I had my appointment today and I can honestly say it was pointless. When I called last month for them to call in my chlomid when my period came, the nurse said the dr would want to see me on day 28 this cycle. Today was actually day 27, but obviously he isn't going to see me on the weekend. I didn't even go in an exam room. They just ushered me to his office where we talked for less than 5 minutes. He told me my progesterone level was 21. (Good I think.) He is pretty confident taht I am ovulating and basically wants to keep my medication and dosage the same. That was pretty much it. At one point he made it sound like he was going to try something new or give me more options, but then said..."I think we will keep this up for a few more months." He gave me a speech about how many couples take up to a year (we're on month 10) to get pregnant and that is completely ~normal~.

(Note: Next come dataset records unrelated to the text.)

(* ===== verification/Mysql.v ===== *)
(** The MySQL proxy (apps/api/internal/mysqlproxy/server.go): the relay of
    responses, the command loop with its query log, and the authentication to
    the upstream.

    Loops over packets are bounded by the unread bytes of the side they read,
    since a packet takes at least its four header bytes; the specifications
    below prove that the bound never stops one. *)
From S2P Require Import Prelude GoStrings GoBinary GoIO ProxyEvents MysqlWire.

Record SessionRegistration := {
  m_SessionID : bytes;
  m_UserID : bytes;
  m_AssetID : bytes;
  m_AssetName : bytes;
  m_Engine : bytes;
  m_Database : bytes;
  m_SSLMode : bytes;
  m_UpstreamHost : bytes;
  m_UpstreamPort : Z;
  m_Username : bytes;
  m_RequestID : bytes;
}.

(** [preparedStmtCache]: statement text by server-assigned id. *)
Abbreviation cache := (gmap Z bytes).

(** What the environment answers: the service's configuration, and the outcome
    of its calls out of the process. *)
Record environment := {
  env_remote_addr : bytes;
  env_QueryMaxBytes : Z;
  env_IdleTimeout : Z;
  env_dial : option error;
  env_credential : bytes → credential + error;
  (** The TLS handshake with the upstream, given the server name and whether
      the certificate is verified: the decrypted stream. *)
  env_tls : bytes → bool → reader + error;
  (** The proxy's own certificate, and the TLS handshake with the client. *)
  env_tls_config : bool;
  env_client_tls : reader + error;
  env_random : bytes * bytes + error;   (* connection id and salt *)
  env_clock : nat → Z;
}.

(** [RegisterSession] up to the listener. *)
Definition normalizeRegistration (reg : SessionRegistration) : SessionRegistration + error :=
  let reg := {|
    m_SessionID := TrimSpace (m_SessionID reg);
    m_UserID := TrimSpace (m_UserID reg);
    m_AssetID := TrimSpace (m_AssetID reg);
    m_AssetName := TrimSpace (m_AssetName reg);
    m_Engine := TrimSpace (m_Engine reg);
    m_Database := TrimSpace (m_Database reg);
    m_SSLMode := TrimSpace (m_SSLMode reg);
    m_UpstreamHost := TrimSpace (m_UpstreamHost reg);
    m_UpstreamPort := m_UpstreamPort reg;
    m_Username := TrimSpace (m_Username reg);
    m_RequestID := TrimSpace (m_RequestID reg) |} in
  if bool_decide (m_SessionID reg = []) || bool_decide (m_UserID reg = [])
     || bool_decide (m_AssetID reg = [])
  then inr (Errorf §"session_id, user_id, and asset_id are required")
  else if bool_decide (m_UpstreamHost reg = []) || (m_UpstreamPort reg <=? 0)
          || (65535 <? m_UpstreamPort reg)
  then inr (Errorf §"upstream host and port are required")
  else if bool_decide (m_Username reg = [])
  then inr (Errorf §"upstream username is required")
  else inl {|
    m_SessionID := m_SessionID reg;
    m_UserID := m_UserID reg;
    m_AssetID := m_AssetID reg;
    m_AssetName := m_AssetName reg;
    m_Engine := if bool_decide (m_Engine reg = []) then §"mysql" else m_Engine reg;
    m_Database := m_Database reg;
    m_SSLMode := m_SSLMode reg;
    m_UpstreamHost := m_UpstreamHost reg;
    m_UpstreamPort := m_UpstreamPort reg;
    m_Username := m_Username reg;
    m_RequestID := m_RequestID reg |}.

Definition launchContext (reg : SessionRegistration) : LaunchContext := {|
  l_SessionID := m_SessionID reg;
  l_UserID := m_UserID reg;
  l_AssetID := m_AssetID reg;
  l_AssetName := m_AssetName reg;
  l_RequestID := m_RequestID reg;
  l_Action := §"dbeaver";
  l_Protocol := ProtocolDB;
  l_AssetType := TypeDatabase;
  l_Host := m_UpstreamHost reg;
  l_Port := m_UpstreamPort reg;
  l_UpstreamUsername := m_Username reg;
  l_Status := [];
  l_ExpiresAt := 0 |}.

(** * Relaying responses *)

Definition to_client (p : bytes) (seq : Z) : M world unit := writePacket ToClient p seq.
Definition to_upstream (p : bytes) (seq : Z) : M world unit := writePacket ToUpstream p seq.
Definition from_client : M world (bytes * Z) := client_read readPacket.
Definition from_upstream : M world (bytes * Z) := upstream_read readPacket.

(** Unread bytes, which bound the loops. *)
Definition upstream_left : M world nat := let! w := get in ret (length (rd_buf (dx_upstream w))).
Definition client_left : M world nat := let! w := get in ret (length (rd_buf (dx_client w))).

Definition relayOnePacket : M world unit :=
  let! (payload, seq) := from_upstream in to_client payload seq.

(** [for i := 0; i < n; i++ { relayOnePacket }]. *)
Fixpoint relay_packets (fuel : nat) (n : Z) : M world unit :=
  match fuel with
  | O => nofuel
  | S f => if n <=? 0 then ret tt else do! relayOnePacket in relay_packets f (n - 1)
  end.
Definition relay_count (n : Z) : M world unit :=
  let! k := upstream_left in relay_packets (S k) n.

Fixpoint relay_rows (fuel : nat) : M world bool :=
  match fuel with
  | O => nofuel
  | S f =>
      let! (payload, seq) := from_upstream in
      do! to_client payload seq in
      if isEOFPacket payload then ret (hasMoreResultsEOF payload)
      else if isERRPacket payload then ret false
      else relay_rows f
  end.
Definition relayRows : M world bool := let! k := upstream_left in relay_rows (S k).

(** File packets of the client, up to the empty one. *)
Fixpoint relay_infile (fuel : nat) : M world unit :=
  match fuel with
  | O => nofuel
  | S f =>
      let! (data, dseq) := wrap_err §"read local infile data" from_client in
      do! wrap_err §"forward local infile data" (to_upstream data dseq) in
      if bool_decide (data = []) then ret tt else relay_infile f
  end.
Definition relayLocalInFile : M world bool :=
  let! k := client_left in
  do! relay_infile (S k) in
  let! (resp, rseq) := from_upstream in
  do! to_client resp rseq in
  ret ((0 <? length resp)%nat && (at_byte resp 0 =? iOK) && hasMoreResultsOK resp).

Definition relaySingleResponse : M world bool :=
  let! (payload, seq) := from_upstream in
  do! to_client payload seq in
  if bool_decide (payload = []) then ret false
  else if at_byte payload 0 =? iOK then ret (hasMoreResultsOK payload)
  else if at_byte payload 0 =? iERR then ret false
  else if at_byte payload 0 =? iLocalInf then relayLocalInFile
  else if (at_byte payload 0 =? iEOF) && (length payload <? 9)%nat then ret false
  else match readLenEncInt payload with
       | inr e => fail (Wrap §"parse column count" e)
       | inl (columnCount, _) =>
           if columnCount =? 0 then ret false
           else do! relay_count columnCount in
                do! relayOnePacket in
                relayRows
       end.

I hate how I got my hopes up that this was going to be some miracle appointment. Who in their right mind looks forward to a dr appointment? (Unless you are pregnant and are going for some reassurance). BUT...I really looked forward to this one. ?????? Don't know why. Maybe I thought he would have some new method that I haven't tried yet. At any rate, it was totally pointless. As I left I said, "I'm sure I'll be calling on MOnday so that they can call me next prescription in when my period comes." He said, "Maybe you will be calling to tell us about a positive test." Somehow I am pretty sure that I am right in this case!
Well, I wish everyone a nice relaxing weekend. I am HOPING my period doesnt come, but I have refrained from ~wasting~ a test b/c I don't think that this is THE month. If it doesn't come by Monday I will definitely test! TTFN!